The required result is every line of the records that includes "Open".

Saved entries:
──────────────────────────────

(** * img_2_base_64: a shallow embedding of the two converter scripts

    [src/img_to_base64_converter.py] (variant A, the destructive flow) and
    [src/scripts/img_2_base_64/img_to_base64.py] (variant B, the aggregating
    flow) are embedded over a small model of the operating system: a store of
    regular files, fault oracles for the calls that can raise, and a console
    log.  Python [str] values are kept as their UTF-8 bytes ([string]), file
    contents as [list byte]. *)

From Stdlib Require Import ZArith NArith QArith Ascii String List Lia.
From Stdlib Require Import Init.Byte.
From stdpp Require Import base option list gmap strings sorting.

Open Scope string_scope.
Open Scope Z_scope.

Definition is_nil {A} (l : list A) : bool :=
  match l with [] => true | _ => false end.

(** ** Standard Base64 (RFC 4648), as computed by [base64.b64encode] *)

Module Base64.

(** The alphabet table of [binascii] ([table_b2a_base64]). *)
Definition table_b2a_base64 : list ascii :=
  list_ascii_of_string
    "ABCDEFGHIJKLMNOPQRSTUVWXYZabcdefghijklmnopqrstuvwxyz0123456789+/".

Definition PAD : ascii := "="%char.

Definition b2a (i : N) : ascii :=
  nth (N.to_nat i) table_b2a_base64 PAD.

Fixpoint index_of (c : ascii) (l : list ascii) (i : N) : option N :=
  match l with
  | [] => None
  | x :: l' => if Ascii.eqb c x then Some i else index_of c l' (N.succ i)
  end.

(** Inverse table lookup ([table_a2b_base64] restricted to the alphabet). *)
Definition a2b (c : ascii) : option N := index_of c table_b2a_base64 0%N.

(** The four sextets of a full 24-bit group, and those of the two short
    tails. *)
Definition sextets3 (a b c : N) : list N :=
  [ (a / 4); ((a mod 4) * 16 + b / 16); ((b mod 16) * 4 + c / 64); (c mod 64) ]%N.

Definition sextets2 (a b : N) : list N :=
  [ (a / 4); ((a mod 4) * 16 + b / 16); ((b mod 16) * 4) ]%N.

Definition sextets1 (a : N) : list N :=
  [ (a / 4); ((a mod 4) * 16) ]%N.

Fixpoint encode_chars (bs : list byte) : list ascii :=
  match bs with
  | [] => []
  | [a] => map b2a (sextets1 (Byte.to_N a)) ++ [PAD; PAD]
  | [a; b] => map b2a (sextets2 (Byte.to_N a) (Byte.to_N b)) ++ [PAD]
  | a :: b :: c :: rest =>
      map b2a (sextets3 (Byte.to_N a) (Byte.to_N b) (Byte.to_N c))
      ++ encode_chars rest
  end.

(** [base64.b64encode(data).decode('utf-8')]: the output is pure ASCII, so
    the decoding step is the identity on the characters. *)
Definition b64encode (bs : list byte) : string :=
  string_of_list_ascii (encode_chars bs).

Definition octet1 (x1 x2 : N) : N := (x1 * 4 + x2 / 16)%N.
Definition octet2 (x2 x3 : N) : N := ((x2 mod 16) * 16 + x3 / 4)%N.
Definition octet3 (x3 x4 : N) : N := ((x3 mod 4) * 64 + x4)%N.

Definition is_pad (c : ascii) : bool := Ascii.eqb c PAD.

(** A strict decoder for padded Base64: groups of four characters, padding
    allowed in the last group only. *)
Fixpoint decode_chars (s : list ascii) : option (list byte) :=
  match s with
  | [] => Some []
  | c1 :: c2 :: c3 :: c4 :: rest =>
      match a2b c1, a2b c2 with
      | Some x1, Some x2 =>
          match a2b c3, a2b c4 with
          | Some x3, Some x4 =>
              b1 ← Byte.of_N (octet1 x1 x2);
              b2 ← Byte.of_N (octet2 x2 x3);
              b3 ← Byte.of_N (octet3 x3 x4);
              tl ← decode_chars rest;
              Some (b1 :: b2 :: b3 :: tl)
          | Some x3, None =>
              if is_pad c4 && is_nil rest then
                b1 ← Byte.of_N (octet1 x1 x2);
                b2 ← Byte.of_N (octet2 x2 x3);
                Some [b1; b2]
              else None
          | None, _ =>
              if is_pad c3 && is_pad c4 && is_nil rest then
                b1 ← Byte.of_N (octet1 x1 x2);
                Some [b1]
              else None
          end
      | _, _ => None
      end
  | _ => None
  end.

Definition b64decode (s : string) : option (list byte) :=
  decode_chars (list_ascii_of_string s).

(** The characters of padded Base64 text: the alphabet and [=]. *)
Definition is_base64_char (c : ascii) : bool :=
  is_pad c || bool_decide (is_Some (a2b c)).

End Base64.

(** ** Python [str] operations used by the scripts

    A [str] is kept as the string of its UTF-8 bytes.  Comparison by code
    point is comparison of the UTF-8 bytes, and the ASCII bytes ['/'],
    ['\\'] and ['.'] never occur inside a multi-byte sequence, so searching
    and replacing them byte-wise is searching and replacing characters. *)

Module PyStr.

Definition len (s : string) : Z := Z.of_nat (String.length s).

Fixpoint rfind_aux (c : ascii) (s : string) (i acc : Z) : Z :=
  match s with
  | EmptyString => acc
  | String x s' => rfind_aux c s' (i + 1) (if Ascii.eqb x c then i else acc)
  end.

(** [s.rfind(c)]: the highest index of [c], or [-1]. *)
Definition rfind (c : ascii) (s : string) : Z := rfind_aux c s 0 (-1).

Fixpoint take (n : nat) (s : string) : string :=
  match n, s with
  | S n', String x s' => String x (take n' s')
  | _, _ => EmptyString
  end.

Fixpoint drop (n : nat) (s : string) : string :=
  match n, s with
  | S n', String _ s' => drop n' s'
  | _, _ => s
  end.

(** [s[:i]] and [s[i:]] for the non-negative indices the scripts use. *)
Definition slice_to (s : string) (i : Z) : string := take (Z.to_nat i) s.
Definition slice_from (s : string) (i : Z) : string := drop (Z.to_nat i) s.

Definition startswith (s pre : string) : bool := String.prefix pre s.

Fixpoint last_char (s : string) : option ascii :=
  match s with
  | EmptyString => None
  | String x EmptyString => Some x
  | String _ s' => last_char s'
  end.

Definition endswith_char (s : string) (c : ascii) : bool :=
  match last_char s with
  | Some x => Ascii.eqb x c
  | None => false
  end.

Fixpoint all_char (c : ascii) (s : string) : bool :=
  match s with
  | EmptyString => true
  | String x s' => Ascii.eqb x c && all_char c s'
  end.

(** [s.rstrip(c)] for a single character [c]. *)
Fixpoint rstrip (c : ascii) (s : string) : string :=
  match s with
  | EmptyString => EmptyString
  | String x s' =>
      if Ascii.eqb x c && all_char c s' then EmptyString
      else String x (rstrip c s')
  end.

(** [s.split(c)]: never empty, [n] separators give [n + 1] pieces. *)
Fixpoint split (c : ascii) (s : string) : list string :=
  match s with
  | EmptyString => [EmptyString]
  | String x s' =>
      if Ascii.eqb x c then EmptyString :: split c s'
      else match split c s' with
           | h :: t => String x h :: t
           | [] => [String x EmptyString]
           end
  end.

(** [sep.join(l)]. *)
Fixpoint join (sep : string) (l : list string) : string :=
  match l with
  | [] => EmptyString
  | [x] => x
  | x :: l' => x ++ sep ++ join sep l'
  end.

Definition lower_char (c : ascii) : ascii :=
  let n := N_of_ascii c in
  if ((65 <=? n) && (n <=? 90))%N then ascii_of_N (n + 32) else c.

(** [s.lower()] on the ASCII letters. The only other characters whose
    lower-case form contains an ASCII letter are U+212A (to [k]) and U+0130
    (to [i] followed by U+0307); no supported extension contains [k], and the
    second keeps a non-ASCII character, so membership of a lowered suffix in
    the extension sets is not affected. *)
Fixpoint lower (s : string) : string :=
  match s with
  | EmptyString => EmptyString
  | String x s' => String (lower_char x) (lower s')
  end.

(** [s.replace(a, b)] for single characters. *)
Fixpoint replace_char (a b : ascii) (s : string) : string :=
  match s with
  | EmptyString => EmptyString
  | String x s' => String (if Ascii.eqb x a then b else x) (replace_char a b s')
  end.

Definition is_empty (s : string) : bool :=
  match s with EmptyString => true | _ => false end.

End PyStr.

(** ** [posixpath] and [pathlib.PurePosixPath] *)

Module PosixPath.
Import PyStr.

Definition SEP : ascii := "/"%char.
Definition DOT : ascii := "."%char.

(** [os.path.basename]. *)
Definition basename (p : string) : string :=
  let i := rfind SEP p + 1 in slice_from p i.

(** [os.path.dirname]. *)
Definition dirname (p : string) : string :=
  let i := rfind SEP p + 1 in
  let head := slice_to p i in
  if negb (is_empty head) && negb (all_char SEP head)
  then rstrip SEP head else head.

(** One step of [os.path.join(a, b)]. *)
Definition join2 (path b : string) : string :=
  if startswith b "/" then b
  else if is_empty path || endswith_char path SEP then path ++ b
  else path ++ "/" ++ b.

Definition join_all (a : string) (ps : list string) : string :=
  fold_left join2 ps a.

(** The loop of [genericpath._splitext] that skips leading dots. *)
Fixpoint splitext_scan (fuel : nat) (p : string) (filenameIndex dotIndex : Z)
  : bool :=
  match fuel with
  | O => false
  | S fuel' =>
      if filenameIndex <? dotIndex then
        if negb (String.eqb (take 1 (slice_from p filenameIndex)) ".")
        then true
        else splitext_scan fuel' p (filenameIndex + 1) dotIndex
      else false
  end.

(** [os.path.splitext]. *)
Definition splitext (p : string) : string * string :=
  let sepIndex := rfind SEP p in
  let dotIndex := rfind DOT p in
  if (sepIndex <? dotIndex)
     && splitext_scan (S (String.length p)) p (sepIndex + 1) dotIndex
  then (slice_to p dotIndex, slice_from p dotIndex)
  else (p, "").

Definition is_dotdot (s : string) : bool := String.eqb s "..".
Definition is_dot_or_empty (s : string) : bool :=
  String.eqb s "" || String.eqb s ".".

──────────────────────────────

### SOLUTION BELOW
Open Scope string_scope.
Open Scope Z_scope.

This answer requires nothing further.